Recientemente dije que ser empollón no suele ser la mejor inversión.
Obviamente se trata de una opinión abierta a debate siempre que no pretendas debatirlo conmigo.
Una suscriptora me dijo que yo había sido un empollón y mira, que me había ido bien.
Que si sería la excepción que confirma la regla.
¿Fui un empollón?
Digamos que me fue más bien que mal en los estudios.
¿Y me ha ido bien?
Digamos que gente a la que no conozco de nada me escribe para decirme que soy un vendemotos, vendeburras, vendebiblias, vendehumos y, recientemente, vendechanclas.
Saca tus propias conclusiones.
¿Entonces?
Entonces me di cuenta de que la utilidad de eso era limitada, y en lugar de agarrarme a ello como a un clavo ardiendo, esperando capitalizar un esfuerzo que nadie tiene por qué valorar, llegué a la conclusión de que esa capacidad de perseverancia resultaba más rentable en otros sitios.
Vamos, que soy un cabezón y no me salía las pelotas que me fuera mal.
La mayoría de las personas se hacen prisioneras de su primera decisión.
El problema se acrecenta entre los que trabajan duro.
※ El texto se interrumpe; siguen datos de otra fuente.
(** The two ways of reaching an IPv6 header agree: [get_ethhdr] followed by
    [get_ip6hdr] returns a header exactly when [parse_ethhdr] reports IPv6 and
    [parse_ip6hdr] succeeds after it, and then both leave the same pointer and
    the same cursor. *)
Theorem get_ip6hdr_equiv e m nh :
  bytes_ok m -> 0 <= pos nh ->
  forall p,
  (exists eth nh1 nh2,
     get_ethhdr (zlen m) nh = (Some eth, nh1)
     /\ get_ip6hdr e m (zlen m) eth nh1 = Some (Some p, nh2)
     /\ pos nh2 = p + 40)
  <-> (exists nh1 nh2 next,
     parse_ethhdr e m (zlen m) nh = Some (ETH_P_IPV6, nh1, Some (pos nh))
     /\ parse_ip6hdr e m (zlen m) nh1 = Some (next, nh2, Some p)
     /\ pos nh2 = p + 40).
Proof.
  intros Hm Hp p. unfold get_ethhdr, parse_ethhdr. unfold_helpers.
  destruct (Z.ltb_spec (zlen m) (pos nh + 14)).
  { split; intros (?&?&?&Hx&_); discriminate Hx. }
  unfold get_ip6hdr. unfold_helpers.
  destruct (load_ex e 2 m (pos nh + 12)) as [v E]; [lia|lia|].
  pose proof E as E'. replace (pos nh + 12) with (pos nh + 14 - 2) in E' by lia.
  destruct (skip_vlan_spec e m Hm VLAN_MAX_DEPTH (pos nh + 14) v ltac:(lia) ltac:(lia) E')
    as (k & p' & Hs & Hlo & Hk & Hle & _ & _).
  destruct (load_be16 e m Hm _ _ Hlo) as [_ Hr].
  rewrite E. cbn [mbind option_bind]. rewrite Hs. cbn [mbind option_bind].
  assert (forall p0, (p' =? bpf_htons e ETH_P_IPV6) = true -> proto_is_vlan e p0 = true ->
            p0 <> p') as Hnv.
  { intros p0 Ht Hv ->. rewrite proto_is_vlan_ntohs in Hv by done.
    rewrite htons_eqb in Ht by (done || (unfold in_range; done)).
    apply Z.eqb_eq in Ht. rewrite Ht in Hv. discriminate Hv. }
  set (q := pos nh + 14 + 4 * Z.of_nat k) in *. split.
  - intros (eth & nh1 & nh2 & [= <- <-] & Hg & Hpos). cbn [pos] in Hg.
    rewrite E in Hg. cbn [mbind option_bind] in Hg.
    destruct (skip_vlan_strict_spec e m _ _ _ _ _ Hs) as [Hst|[Hst _]]; rewrite Hst in Hg;
      cbn [mbind option_bind] in Hg; [|done].
    destruct (p' =? bpf_htons e ETH_P_IPV6) eqn:Ht; cbn [negb] in Hg; [|done].
    destruct (Z.ltb_spec (zlen m) (q + 40)); [done|].
    injection Hg as <- <-.
    rewrite htons_eqb in Ht by (done || (unfold in_range; done)). apply Z.eqb_eq in Ht.
    destruct (load_ex e 1 m (q + 6)) as [nx Enx]; [lia|lia|].
    exists (Cursor q), (Cursor (q + 40)), nx. rewrite Ht.
    unfold parse_ip6hdr, parse_fixed. unfold_helpers. cbn [pos].
    destruct (Z.ltb_spec (zlen m) (q + 40)); [lia|]. by rewrite Enx.
  - intros (nh1 & nh2 & next & [= Ht <-] & Hpi & Hpos).
    unfold parse_ip6hdr, parse_fixed in Hpi. unfold_helpers. cbn [pos] in Hpi.
    unfold sizeof_ipv6hdr in Hpi.
    destruct (Z.ltb_spec (zlen m) (q + 40)); [done|].
    destruct (fld_get e m q ip6_nexthdr); [|done]. cbn in Hpi. injection Hpi as -> <- <-.
    exists (pos nh), (Cursor (pos nh + 14)), (Cursor (q + 40)). cbn [pos]. split; [done|].
    split; [|done]. rewrite E. cbn [mbind option_bind].
    assert ((p' =? bpf_htons e ETH_P_IPV6) = true) as Ht'.
    { rewrite htons_eqb by (done || (unfold in_range; done)). by apply Z.eqb_eq. }
    destruct (skip_vlan_strict_spec e m _ _ _ _ _ Hs) as [Hst|[_ Hv]].
    + rewrite Hst. cbn [mbind option_bind]. rewrite Ht'. cbn [negb].
      destruct (Z.ltb_spec (zlen m) (q + 40)); [lia|done].
    + by destruct (Hnv p' Ht' Hv).
Qed.

(** ** Safety of the whole family *)

(** A parser's result is well behaved: it failed and changed nothing, or it
    found its header at the cursor, returned a 16-bit type, and moved the
    cursor forward inside the packet. *)
Definition parse_ok (len : Z) (nh : hdr_cursor) (r : option (Z * hdr_cursor * option Z)) : Prop :=
  match r with
  | None => False
  | Some (t, nh', h) =>
      (t = -1 /\ nh' = nh /\ h = None)
      \/ (in_range 16 t /\ h = Some (pos nh) /\ pos nh <= pos nh' <= len)
  end.

Section safety.
Context (e : endian) (m : list Z).
Hypothesis m_ok : bytes_ok m.

Lemma be16_range p : in_range 16 (be16 m p).
Proof.
  unfold be16. destruct (load BE 2 m p) eqn:E; cbn.
  - by apply (load_range BE 2 m p).
  - unfold in_range. lia.
Qed.

Lemma parse_fixed_ok size next nh :
  0 <= pos nh -> 0 <= f_off next -> f_off next + Z.of_nat (f_len next) <= size ->
  (f_len next <= 2)%nat ->
  parse_ok (zlen m) nh (parse_fixed e m (zlen m) size next nh).
Proof.
  intros Hp Ho Hn Hl. unfold parse_fixed, fld_get.
  destruct (Z.ltb_spec (zlen m) (pos nh + size)); cbn; [by left|].
  mem_step. right. split; [|split; [done|cbn; lia]].
  eapply in_range_le; [|by eapply load_range]. lia.
Qed.

Lemma parse_iphdr_ok nh : 0 <= pos nh -> parse_ok (zlen m) nh (parse_iphdr e m (zlen m) nh).
Proof.
  intros Hp. unfold parse_iphdr. unfold_helpers.
  destruct (Z.ltb_spec (zlen m) (pos nh + 20)); [by left|].
  destruct (load_ex e 1 m (pos nh)) as [b Eb]; [lia|lia|]. rewrite Eb. cbn [mbind option_bind].
  assert (0 <= Z.land b 15) by (apply Z.land_nonneg; auto with lia).
  destruct (Z.ltb_spec (zlen m) (pos nh + Z.land b 15 * 4)); [by left|].
  mem_step. right. split; [|split; [done|cbn; lia]].
  eapply (in_range_le 8); [lia|]. by apply (load_range e 1 m (pos nh + 9)).
Qed.

Lemma parse_ethhdr_ok nh : 0 <= pos nh -> parse_ok (zlen m) nh (parse_ethhdr e m (zlen m) nh).
Proof.
  intros Hp. unfold parse_ethhdr. unfold_helpers.
  destruct (Z.ltb_spec (zlen m) (pos nh + 14)); [by left|].
  destruct (load_ex e 2 m (pos nh + 12)) as [v E]; [lia|lia|].
  rewrite E. cbn [mbind option_bind].
  replace (pos nh + 12) with (pos nh + 14 - 2) in E by lia.
  destruct (skip_vlan_spec e m m_ok VLAN_MAX_DEPTH (pos nh + 14) v ltac:(lia) ltac:(lia) E)
    as (k & p' & Hs & Hlo & Hk & Hle & _).
  rewrite Hs. cbn [mbind option_bind parse_ok]. right. cbn [pos].
  rewrite <- (proj1 (load_be16 e m m_ok _ _ Hlo)).
  split; [apply be16_range|]. split; [done|lia].
Qed.
End safety.

(** The parsers of the file. *)
Definition parsers (e : endian) (m : list Z) (data_end : Z)
  : list (hdr_cursor -> option (Z * hdr_cursor * option Z)) :=
  [ parse_ethhdr e m data_end; parse_ip6hdr e m data_end; parse_iphdr e m data_end;
    parse_icmp6hdr e m data_end; parse_icmphdr e m data_end; parse_icmphdr_common e m data_end ].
A más duro, más esclavos.
Política, puesto trabajo, técnicas para desempeñar su trabajo…
Suena loco, pero tirar años ahorra tiempo.
Perder el miedo a tirar por la borda años de trabajo es muy rentable.
Ninguno estamos libres de sesogos pero hay que ser consciente de que si una nueva información te fastidia…
Tiene valor.
Como de lo que hablo en el newsletter.
Porque hablo de ligar, de seducir, de enamorar.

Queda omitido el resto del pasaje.